**Assigned task**
Only one stretch of the data below is wanted: the lines from the one with "Lemma result_loop_ok fuel" through the one with "destruct (scheduled_result i b _ Hs) as [Hk", repeated exactly.

(Stored data)

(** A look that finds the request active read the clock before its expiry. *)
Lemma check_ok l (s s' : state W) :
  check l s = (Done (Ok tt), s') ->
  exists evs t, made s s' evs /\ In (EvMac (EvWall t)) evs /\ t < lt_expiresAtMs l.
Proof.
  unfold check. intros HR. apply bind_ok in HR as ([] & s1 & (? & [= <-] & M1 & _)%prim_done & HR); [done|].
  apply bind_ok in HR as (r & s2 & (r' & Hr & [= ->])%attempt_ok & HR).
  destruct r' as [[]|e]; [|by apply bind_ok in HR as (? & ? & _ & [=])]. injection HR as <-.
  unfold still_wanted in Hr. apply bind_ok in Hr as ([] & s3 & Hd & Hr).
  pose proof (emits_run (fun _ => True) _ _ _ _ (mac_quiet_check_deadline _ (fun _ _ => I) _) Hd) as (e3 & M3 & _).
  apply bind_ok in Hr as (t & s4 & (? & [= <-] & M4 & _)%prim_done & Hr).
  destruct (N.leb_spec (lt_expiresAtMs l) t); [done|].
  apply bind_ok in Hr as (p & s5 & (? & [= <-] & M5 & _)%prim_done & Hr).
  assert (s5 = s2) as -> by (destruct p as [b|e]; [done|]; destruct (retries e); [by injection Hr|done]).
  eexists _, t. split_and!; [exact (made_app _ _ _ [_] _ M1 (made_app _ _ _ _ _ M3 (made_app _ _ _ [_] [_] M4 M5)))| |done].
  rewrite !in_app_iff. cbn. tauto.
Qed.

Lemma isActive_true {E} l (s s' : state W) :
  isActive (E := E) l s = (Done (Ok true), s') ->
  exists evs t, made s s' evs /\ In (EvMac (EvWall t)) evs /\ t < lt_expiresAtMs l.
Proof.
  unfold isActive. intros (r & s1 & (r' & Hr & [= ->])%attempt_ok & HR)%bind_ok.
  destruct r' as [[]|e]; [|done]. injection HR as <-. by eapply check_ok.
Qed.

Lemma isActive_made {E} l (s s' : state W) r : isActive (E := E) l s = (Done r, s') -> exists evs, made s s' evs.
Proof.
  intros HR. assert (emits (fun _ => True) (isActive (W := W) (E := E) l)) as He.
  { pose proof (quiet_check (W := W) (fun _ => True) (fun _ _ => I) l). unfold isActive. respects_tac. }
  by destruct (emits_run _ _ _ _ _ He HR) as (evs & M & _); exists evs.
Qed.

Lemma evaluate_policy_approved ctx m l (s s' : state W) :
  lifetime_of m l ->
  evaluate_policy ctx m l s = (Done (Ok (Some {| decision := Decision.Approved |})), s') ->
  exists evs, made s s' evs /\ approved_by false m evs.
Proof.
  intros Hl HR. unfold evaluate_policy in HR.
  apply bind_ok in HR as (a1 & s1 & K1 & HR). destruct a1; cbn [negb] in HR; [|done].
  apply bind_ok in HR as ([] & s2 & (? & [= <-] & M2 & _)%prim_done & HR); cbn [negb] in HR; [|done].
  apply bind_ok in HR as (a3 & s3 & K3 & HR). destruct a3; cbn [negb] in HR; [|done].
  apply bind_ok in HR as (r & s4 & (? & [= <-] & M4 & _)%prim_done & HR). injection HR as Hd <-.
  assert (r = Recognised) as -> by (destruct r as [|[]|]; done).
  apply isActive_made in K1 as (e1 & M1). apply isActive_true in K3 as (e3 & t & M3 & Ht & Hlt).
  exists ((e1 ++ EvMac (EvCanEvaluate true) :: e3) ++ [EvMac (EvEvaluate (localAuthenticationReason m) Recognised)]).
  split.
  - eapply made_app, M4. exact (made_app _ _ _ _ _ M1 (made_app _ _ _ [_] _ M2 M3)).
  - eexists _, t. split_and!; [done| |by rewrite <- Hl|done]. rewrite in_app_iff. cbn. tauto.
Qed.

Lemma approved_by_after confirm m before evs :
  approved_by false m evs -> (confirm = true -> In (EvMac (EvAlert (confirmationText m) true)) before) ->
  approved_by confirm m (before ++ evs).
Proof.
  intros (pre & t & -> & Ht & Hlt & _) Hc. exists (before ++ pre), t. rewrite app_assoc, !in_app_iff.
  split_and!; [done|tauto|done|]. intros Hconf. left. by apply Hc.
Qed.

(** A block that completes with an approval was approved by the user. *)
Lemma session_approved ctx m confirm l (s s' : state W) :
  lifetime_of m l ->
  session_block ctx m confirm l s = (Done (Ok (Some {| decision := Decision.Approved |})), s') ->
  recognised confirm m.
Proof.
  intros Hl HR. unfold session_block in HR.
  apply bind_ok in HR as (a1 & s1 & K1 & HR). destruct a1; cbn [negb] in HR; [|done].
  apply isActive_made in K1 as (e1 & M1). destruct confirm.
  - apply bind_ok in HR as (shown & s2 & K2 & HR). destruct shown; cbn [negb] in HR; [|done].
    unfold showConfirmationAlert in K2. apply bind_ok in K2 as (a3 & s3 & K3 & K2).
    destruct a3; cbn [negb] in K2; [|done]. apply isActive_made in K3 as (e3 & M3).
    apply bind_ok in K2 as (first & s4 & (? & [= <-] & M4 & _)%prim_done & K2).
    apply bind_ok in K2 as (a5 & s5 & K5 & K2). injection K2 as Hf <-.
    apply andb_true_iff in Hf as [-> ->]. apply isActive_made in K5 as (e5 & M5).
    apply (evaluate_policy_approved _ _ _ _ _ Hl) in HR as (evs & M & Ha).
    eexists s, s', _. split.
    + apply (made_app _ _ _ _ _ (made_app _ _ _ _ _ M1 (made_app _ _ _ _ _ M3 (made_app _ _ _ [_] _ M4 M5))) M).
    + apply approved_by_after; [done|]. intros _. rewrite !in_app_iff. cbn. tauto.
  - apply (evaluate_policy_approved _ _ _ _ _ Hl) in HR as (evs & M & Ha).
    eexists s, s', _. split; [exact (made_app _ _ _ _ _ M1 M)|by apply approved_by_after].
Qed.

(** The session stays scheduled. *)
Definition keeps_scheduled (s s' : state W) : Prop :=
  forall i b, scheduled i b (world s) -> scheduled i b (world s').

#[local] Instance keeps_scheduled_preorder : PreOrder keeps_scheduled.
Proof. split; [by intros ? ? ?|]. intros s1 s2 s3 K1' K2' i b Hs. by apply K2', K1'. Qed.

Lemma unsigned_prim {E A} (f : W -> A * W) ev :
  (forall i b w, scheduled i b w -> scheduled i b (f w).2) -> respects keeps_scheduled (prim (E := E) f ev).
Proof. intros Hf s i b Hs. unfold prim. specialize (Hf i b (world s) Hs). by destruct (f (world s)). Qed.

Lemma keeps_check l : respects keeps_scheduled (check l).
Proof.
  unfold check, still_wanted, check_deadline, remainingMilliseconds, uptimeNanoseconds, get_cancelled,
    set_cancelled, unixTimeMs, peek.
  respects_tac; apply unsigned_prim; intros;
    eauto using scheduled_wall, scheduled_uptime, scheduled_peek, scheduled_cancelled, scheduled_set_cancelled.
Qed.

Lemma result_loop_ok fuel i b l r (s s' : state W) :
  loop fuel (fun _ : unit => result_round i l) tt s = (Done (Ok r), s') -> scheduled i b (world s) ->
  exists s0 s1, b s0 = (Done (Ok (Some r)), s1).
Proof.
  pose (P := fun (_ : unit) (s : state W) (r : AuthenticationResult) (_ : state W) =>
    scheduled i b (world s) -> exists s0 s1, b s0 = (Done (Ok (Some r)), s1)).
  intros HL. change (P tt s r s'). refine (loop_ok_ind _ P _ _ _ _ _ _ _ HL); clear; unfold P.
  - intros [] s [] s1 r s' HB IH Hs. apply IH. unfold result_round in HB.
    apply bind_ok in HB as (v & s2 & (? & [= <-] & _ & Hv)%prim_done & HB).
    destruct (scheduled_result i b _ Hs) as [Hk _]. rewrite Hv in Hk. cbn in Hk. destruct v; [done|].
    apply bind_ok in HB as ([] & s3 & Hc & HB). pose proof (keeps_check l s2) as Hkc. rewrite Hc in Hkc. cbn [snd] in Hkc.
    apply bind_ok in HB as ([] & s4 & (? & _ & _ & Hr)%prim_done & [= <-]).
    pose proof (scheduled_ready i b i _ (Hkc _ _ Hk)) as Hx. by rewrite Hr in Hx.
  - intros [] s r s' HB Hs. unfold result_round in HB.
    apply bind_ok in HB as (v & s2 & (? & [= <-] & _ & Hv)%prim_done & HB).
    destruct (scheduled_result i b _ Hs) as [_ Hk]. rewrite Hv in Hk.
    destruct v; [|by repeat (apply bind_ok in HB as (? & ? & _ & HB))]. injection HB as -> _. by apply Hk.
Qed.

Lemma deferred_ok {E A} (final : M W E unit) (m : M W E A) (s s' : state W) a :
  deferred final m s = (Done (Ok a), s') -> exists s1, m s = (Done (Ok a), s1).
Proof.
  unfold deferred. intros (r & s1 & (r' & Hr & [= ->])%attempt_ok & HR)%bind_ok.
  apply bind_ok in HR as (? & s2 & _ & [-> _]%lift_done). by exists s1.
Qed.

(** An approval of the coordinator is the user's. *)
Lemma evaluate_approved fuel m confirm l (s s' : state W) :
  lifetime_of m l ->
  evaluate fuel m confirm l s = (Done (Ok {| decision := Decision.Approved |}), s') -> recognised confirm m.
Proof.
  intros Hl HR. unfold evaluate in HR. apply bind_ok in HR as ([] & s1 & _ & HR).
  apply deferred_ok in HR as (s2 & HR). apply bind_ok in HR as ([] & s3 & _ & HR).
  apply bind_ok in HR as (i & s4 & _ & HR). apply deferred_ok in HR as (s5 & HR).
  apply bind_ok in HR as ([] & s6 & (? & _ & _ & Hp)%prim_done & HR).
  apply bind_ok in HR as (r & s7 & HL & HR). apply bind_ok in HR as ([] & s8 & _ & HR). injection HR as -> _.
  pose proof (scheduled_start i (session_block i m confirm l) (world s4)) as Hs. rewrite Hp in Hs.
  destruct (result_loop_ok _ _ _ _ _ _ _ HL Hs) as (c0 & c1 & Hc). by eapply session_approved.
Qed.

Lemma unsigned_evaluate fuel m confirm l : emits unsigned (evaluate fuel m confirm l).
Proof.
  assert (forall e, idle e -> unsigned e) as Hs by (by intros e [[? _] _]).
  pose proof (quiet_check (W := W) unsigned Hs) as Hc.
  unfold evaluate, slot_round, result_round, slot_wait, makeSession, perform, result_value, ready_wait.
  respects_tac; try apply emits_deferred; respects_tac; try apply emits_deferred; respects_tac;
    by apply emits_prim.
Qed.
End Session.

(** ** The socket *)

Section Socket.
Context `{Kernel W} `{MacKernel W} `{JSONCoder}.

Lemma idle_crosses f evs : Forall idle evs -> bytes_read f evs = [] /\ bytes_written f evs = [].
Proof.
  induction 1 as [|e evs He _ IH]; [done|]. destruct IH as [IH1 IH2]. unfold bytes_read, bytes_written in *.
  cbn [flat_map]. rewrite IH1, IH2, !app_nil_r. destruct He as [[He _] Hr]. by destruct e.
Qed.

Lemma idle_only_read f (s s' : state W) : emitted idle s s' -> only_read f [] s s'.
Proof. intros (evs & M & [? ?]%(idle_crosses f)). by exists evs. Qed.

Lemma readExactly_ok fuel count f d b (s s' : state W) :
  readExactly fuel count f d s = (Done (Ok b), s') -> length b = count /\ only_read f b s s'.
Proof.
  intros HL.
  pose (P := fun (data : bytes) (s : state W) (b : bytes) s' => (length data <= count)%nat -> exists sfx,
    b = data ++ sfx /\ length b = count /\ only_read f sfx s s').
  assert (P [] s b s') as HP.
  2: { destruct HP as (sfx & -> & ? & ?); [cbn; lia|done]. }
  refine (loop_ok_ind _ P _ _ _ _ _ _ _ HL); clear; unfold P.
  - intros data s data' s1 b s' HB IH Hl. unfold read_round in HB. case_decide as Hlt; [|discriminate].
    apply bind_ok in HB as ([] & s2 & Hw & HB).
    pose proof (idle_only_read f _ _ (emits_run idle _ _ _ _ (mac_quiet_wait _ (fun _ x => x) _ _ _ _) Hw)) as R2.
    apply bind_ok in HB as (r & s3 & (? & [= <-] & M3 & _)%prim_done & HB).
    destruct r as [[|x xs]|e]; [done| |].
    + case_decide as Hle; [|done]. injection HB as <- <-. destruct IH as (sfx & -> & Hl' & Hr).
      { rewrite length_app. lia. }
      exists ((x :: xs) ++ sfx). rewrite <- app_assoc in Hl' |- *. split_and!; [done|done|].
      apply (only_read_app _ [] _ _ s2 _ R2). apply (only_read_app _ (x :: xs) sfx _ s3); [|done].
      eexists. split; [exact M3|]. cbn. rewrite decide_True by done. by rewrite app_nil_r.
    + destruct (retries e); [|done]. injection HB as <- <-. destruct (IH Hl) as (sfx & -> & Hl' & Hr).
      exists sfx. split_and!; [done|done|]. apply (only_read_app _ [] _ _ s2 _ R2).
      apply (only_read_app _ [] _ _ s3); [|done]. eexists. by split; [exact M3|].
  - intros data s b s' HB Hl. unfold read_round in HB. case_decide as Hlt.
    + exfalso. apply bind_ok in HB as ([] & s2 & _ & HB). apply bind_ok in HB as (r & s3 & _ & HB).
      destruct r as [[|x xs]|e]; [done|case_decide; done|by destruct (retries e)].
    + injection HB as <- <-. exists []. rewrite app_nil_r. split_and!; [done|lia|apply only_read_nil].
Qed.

**Completed task**
Lemma result_loop_ok fuel i b l r (s s' : state W) :
  loop fuel (fun _ : unit => result_round i l) tt s = (Done (Ok r), s') -> scheduled i b (world s) ->
  exists s0 s1, b s0 = (Done (Ok (Some r)), s1).
Proof.
  pose (P := fun (_ : unit) (s : state W) (r : AuthenticationResult) (_ : state W) =>
    scheduled i b (world s) -> exists s0 s1, b s0 = (Done (Ok (Some r)), s1)).
  intros HL. change (P tt s r s'). refine (loop_ok_ind _ P _ _ _ _ _ _ _ HL); clear; unfold P.
  - intros [] s [] s1 r s' HB IH Hs. apply IH. unfold result_round in HB.
    apply bind_ok in HB as (v & s2 & (? & [= <-] & _ & Hv)%prim_done & HB).
    destruct (scheduled_result i b _ Hs) as [Hk _]. rewrite Hv in Hk. cbn in Hk. destruct v; [done|].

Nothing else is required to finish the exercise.